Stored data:
(** * The steps of a copy *)

Lemma input_name_kept g' m x : copying g r g' m -> x ∈ edges g ->
  input_name g' (input_key x) = input_name g (input_key x) /\
  hash_str (input_name g (input_key x)) = input_key x /\
  exists z, target_input g (to x) (input_name g (input_key x)) = Some z /\ is_connectable z = true /\
    (is_array z = true \/ element x = (-1)%Z).
Proof.
  intros Hc Hx. destruct (copyable_wired _ Hg x Hx) as (s & z & Hs & Hh & Hz).
  unfold input_name. rewrite (cp_names _ _ _ _ Hc _ _ Hs), Hs. simpl. by eauto.
Qed.

(** The source of an input is not reached from the copy under construction. *)
Lemma copy_not_upstream g' m x f c : copying g r g' m -> x ∈ edges g ->
  (from x, f) ∈ m -> (to x, c) ∈ m -> to x <> c -> ~ rtc (arc g') c f.
Proof.
  intros Hc Hx Hf Ht Hne Hp.
  destruct (copy_path _ _ _ _ _ Hc Ht Hne Hp) as (o & Ho & _ & Hr).
  assert (o = from x) as -> by (by eapply value_inj; [apply Hc|..]).
  apply (graph_acyclic _ (copyable_graph _ Hg) (from x)).
  eapply tc_rtc_r; [|exact Hr]. apply tc_once. by exists x.
Qed.

(** An input of the copy that is fed is fed by the copy of the source. *)
Lemma copy_input_source g' m x y f c : copying g r g' m -> x ∈ edges g ->
  (from x, f) ∈ m -> (to x, c) ∈ m -> to x <> c ->
  y ∈ edges g' -> to y = c -> input_key y = input_key x -> element y = element x ->
  y = mkEdge f c (input_key x) (element x).
Proof.
  intros Hc Hx Hf Ht Hne Hy Et Ek Ee.
  apply (cp_edges_new _ _ _ _ Hc) in Hy as [Hy|(w & Hw & Hwf & Hwt & Hwne & Ewk & Ewe)].
  - destruct (graph_live _ (copyable_graph _ Hg) _ Hy) as [_ Hv]. apply valid_get in Hv as [e He].
    destruct (cp_new _ _ _ _ Hc _ _ Ht Hne) as [E _]. congruence.
  - rewrite Et in Hwt. assert (to w = to x) by (by eapply value_inj; [apply Hc|..]).
    assert (w = x) as -> by (apply (graph_single _ (copyable_graph _ Hg)); congruence).
    assert (from y = f) by (by eapply key_inj; [apply Hc|..]).
    destruct y; simpl in *; congruence.
Qed.

Lemma connect_copy g' m x f c : copying g r g' m -> x ∈ edges g ->
  (from x, f) ∈ m -> (to x, c) ∈ m -> to x <> c ->
  let g2 := (connect g' f c (input_name g (input_key x)) (element x)).1 in
  copying g r g2 m /\ mkEdge f c (input_key x) (element x) ∈ edges g2 /\
  (forall y, y ∈ edges g' -> y ∈ edges g2).
Proof.
  intros Hc Hx Hf Ht Hne. destruct (input_name_kept _ _ _ Hc Hx) as (_ & Hh & z & Hz & Hz').
  set (s := input_name g (input_key x)) in *.
  destruct (connect_cases g' f c s (element x)) as [[-> Hcon]|(err & -> & Hcon)]; cbn [fst].
  - assert (He : forall y, y ∈ edges (connected g' f c s (element x)) <->
      y = mkEdge f c (input_key x) (element x) \/ y ∈ edges g') by (intros y; by rewrite connected_edges, Hh).
    split; [|split; [apply He; by left|intros y Hy; apply He; by right]]. split.
    + apply graph_wf_connected; [apply Hc|done].
    + apply edges_sorted_insert, Hc.
    + intros k t Hk. simpl. apply (cp_names _ _ _ _ Hc) in Hk. destruct (input_names g' !! hash_str s) eqn:E; [done|].
      rewrite lookup_insert_ne; [done|]. intros <-. congruence.
    + intros j. rewrite connected_get. apply Hc.
    + intros o j. rewrite connected_get. apply Hc.
    + apply Hc.
    + apply Hc.
    + apply Hc.
    + apply Hc.
    + intros y Hy. apply He. right. by apply (cp_edges_old _ _ _ _ Hc).
    + intros y Hy. apply He in Hy as [->|Hy]; [|by apply (cp_edges_new _ _ _ _ Hc)]. right. by exists x.
    + simpl. apply Hc.
  - split; [done|]. split; [|done]. destruct (decide (mkEdge f c (input_key x) (element x) ∈ edges g')) as [|Hout]; [done|].
    destruct Hcon. split; [by eapply value_live|]. split; [by eapply value_live|].
    split; [exists z; by rewrite (target_input_copy _ _ _ _ s Hc Ht Hne)|]. split.
    + apply connected_output_None. intros y Hy (Et & Ek & Ee). apply Hout. rewrite Hh in Ek.
      by rewrite <- (copy_input_source _ _ x y f c Hc Hx Hf Ht Hne Hy Et Ek Ee).
    + by eapply copy_not_upstream.
Qed.

Lemma keys_bound m i : NoDup m.*1 -> (forall o j, (o, j) ∈ m -> is_valid g o = true) ->
  i ∉ m.*1 -> is_valid g i = true -> (length m < length (entries g))%nat.
Proof.
  intros Hnd Hm Hi Hv.
  assert (Hsub : (i :: m.*1) ⊆+ node_ids g).
  { apply NoDup_submseteq; [by constructor|]. intros j Hj.
    apply elem_of_node_ids; [apply (copyable_graph _ Hg)|].
    apply elem_of_cons in Hj as [->|Hj]; [done|]. apply list_elem_of_fmap in Hj as ([o k] & -> & Hk).
    by apply (Hm o k). }
  apply submseteq_length in Hsub. simpl in Hsub. rewrite length_fmap in Hsub.
  pose proof (length_live_ids 0 (entries g)). unfold node_ids in Hsub. lia.
Qed.

Lemma copying_room g' m i : copying g r g' m -> i ∉ m.*1 -> is_valid g i = true -> has_room g'.
Proof.
  intros Hc Hi Hv. right. pose proof (cp_room _ _ _ _ Hc).
  assert (length m < length (entries g))%nat.
  { apply (keys_bound m i); [apply Hc| |done..]. intros o j Hoj. by apply (cp_source _ _ _ _ Hc o j). }
  pose proof (copyable_room _ Hg). lia.
Qed.

Lemma elem_of_snoc {A} (l : list A) u v : u ∈ l ++ [v] <-> u ∈ l \/ u = v.
Proof. by rewrite elem_of_app, list_elem_of_singleton. Qed.

Lemma fresh_snoc m o c j : fresh (m ++ [(o, c)]) j <-> fresh m j \/ (j = c /\ o <> c).
Proof.
  unfold fresh. split.
  - intros (k & Hk & Hne). apply elem_of_snoc in Hk as [Hk|Hk]; [left; by exists k|right]. by simplify_eq.
  - intros [(k & Hk & Hne)|[-> Hne]]; [exists k|exists o]; (split; [|done]); apply elem_of_snoc; [by left|by right].
Qed.

Lemma NoDup_snoc {A} (l : list A) u : NoDup l -> u ∉ l -> NoDup (l ++ [u]).
Proof.
  intros Hl Hu. apply NoDup_app. split; [done|]. split; [|apply NoDup_singleton].
  intros v Hv Hw. apply list_elem_of_singleton in Hw as ->. done.
Qed.

(** What both ways of visiting a node add to the map. *)
Lemma copying_extend g' g2 m i c :
  copying g r g' m -> i ∉ m.*1 -> is_valid g i = true -> depends g r i -> c ∉ m.*2 ->
  (i = c <-> is_item g i = true) -> graph_wf g2 -> edges g2 = edges g' -> input_names g2 = input_names g' ->
  (length (entries g2) <= S (length (entries g')))%nat ->
  (forall j, j <> c -> get g2 j = get g' j) -> (i = c -> get g2 c = get g' c) ->
  (i <> c -> get g c = None /\ exists e e', get g i = Some e /\ get g2 c = Some e' /\ is_copy e e') ->
  copying g r g2 (m ++ [(i, c)]).
Proof.
  intros Hc Hi Hv Hd Hcv Hit Hw He Hn Hlen Hget Hself Hnew. split; try rewrite He; try rewrite Hn.
  - done.
  - apply Hc.
  - apply Hc.
  - intros j Hj. rewrite fresh_snoc in Hj. destruct (decide (j = c)) as [->|Hjc].
    + destruct (decide (i = c)) as [E|E]; [|by destruct Hj; right].
      rewrite Hself by done. apply Hc. tauto.
    + rewrite Hget by done. apply Hc. tauto.
  - intros o j Ho Hne. apply elem_of_snoc in Ho as [Ho|Ho]; [|by simplify_eq; apply Hnew].
    rewrite Hget; [by apply (cp_new _ _ _ _ Hc)|]. intros ->. apply Hcv. by apply (list_elem_of_fmap_2' _ _ (o, c)).
  - intros o j Ho. apply elem_of_snoc in Ho as [Ho|Ho]; [by apply (cp_item _ _ _ _ Hc)|by simplify_eq].
  - intros o j Ho. apply elem_of_snoc in Ho as [Ho|Ho]; [by apply (cp_source _ _ _ _ Hc o j)|by simplify_eq].
  - rewrite fmap_app. apply NoDup_snoc; [apply Hc|done].
  - rewrite fmap_app. apply NoDup_snoc; [apply Hc|done].
  - apply Hc.
  - intros x Hx. apply (cp_edges_new _ _ _ _ Hc) in Hx as [Hx|(y & ? & ? & ? & ?)]; [by left|right].
    exists y. rewrite !elem_of_snoc. tauto.
  - rewrite length_app. pose proof (cp_room _ _ _ _ Hc). simpl. lia.
Qed.

Lemma share_item g' m i : copying g r g' m -> i ∉ m.*1 -> is_valid g i = true -> depends g r i ->
  is_item g i = true -> copying g r g' (m ++ [(i, i)]).
Proof.
  intros Hc Hi Hv Hd Hit. apply (copying_extend g'); try done; [|apply Hc|lia].
  - intros Hin. apply list_elem_of_fmap in Hin as ([o j] & Ej & Ho). simpl in Ej. subst j.
    destruct (decide (o = i)) as [->|Hne].
    + apply Hi. by apply (list_elem_of_fmap_2' _ _ (i, i)).
    + destruct (cp_new _ _ _ _ Hc _ _ Ho Hne) as [E _]. apply valid_get in Hv as [e He]. congruence.
Qed.

Lemma add_copy g' m i e b : copying g r g' m -> i ∉ m.*1 -> get g i = Some e -> depends g r i ->
  is_item g i = false -> duplicate (behavior e) (core e) = Some b ->
  let '(g2, c) := add_node g' (remap_contexts m (with_links (core e) [])) b in
  copying g r g2 (m ++ [(i, c)]) /\ i <> c /\ edges g2 = edges g'.
Proof.
  intros Hc Hi He Hd Hit Hb. pose proof (get_valid _ _ _ He) as Hv.
  pose proof (copying_room _ _ _ Hc Hi Hv) as Hr.
  set (co := remap_contexts m (with_links (core e) [])).
  pose proof (graph_wf_add_node g' co b (cp_graph _ _ _ _ Hc) Hr) as Hw.
  pose proof (allocate_length g' co b) as Hlen.
  pose proof (allocate_spec g' co b (graph_arena _ (cp_graph _ _ _ _ Hc)) Hr) as Ha.
  unfold add_node in *. destruct (allocate g' co b) as [g2 c]. simpl in Hw, Hlen. destruct Ha as (_ & Hed & Hn & _ & Hgn & Hget).
  assert (Hdead : get g c = None).
  { destruct (get g c) as [x|] eqn:Hx; [|done]. rewrite (old_live _ _ _ _ Hc Hx) in Hgn. done. }
  assert (Hic : i <> c) by (intros ->; congruence).
  split; [|done]. apply (copying_extend g'); try done.
  - intros Hin. apply list_elem_of_fmap in Hin as ([o j] & Ej & Ho). simpl in Ej. subst j.
    apply (value_live _ _ _ _ Hc) in Ho. apply valid_get in Ho as [x Hx]. congruence.
  - split; [done|congruence].
  - intros j Hj. by rewrite Hget, decide_False.
  - intros _. split; [done|]. exists e. eexists. split; [done|]. rewrite Hget, decide_True by done.
    split; [done|]. split; [by exists m|done].
Qed.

- [Exercise instructions]: Begin at the line that has "set (s := input_name g (input_key x)) in *." in the entries above; stop after the line that has "rewrite lookup_insert_ne; [done|].". Transcribe exactly those lines and no others.

- [Exercise result]:
  set (s := input_name g (input_key x)) in *.
  destruct (connect_cases g' f c s (element x)) as [[-> Hcon]|(err & -> & Hcon)]; cbn [fst].
  - assert (He : forall y, y ∈ edges (connected g' f c s (element x)) <->
      y = mkEdge f c (input_key x) (element x) \/ y ∈ edges g') by (intros y; by rewrite connected_edges, Hh).
    split; [|split; [apply He; by left|intros y Hy; apply He; by right]]. split.
    + apply graph_wf_connected; [apply Hc|done].
    + apply edges_sorted_insert, Hc.
    + intros k t Hk. simpl. apply (cp_names _ _ _ _ Hc) in Hk. destruct (input_names g' !! hash_str s) eqn:E; [done|].
      rewrite lookup_insert_ne; [done|]. intros <-. congruence.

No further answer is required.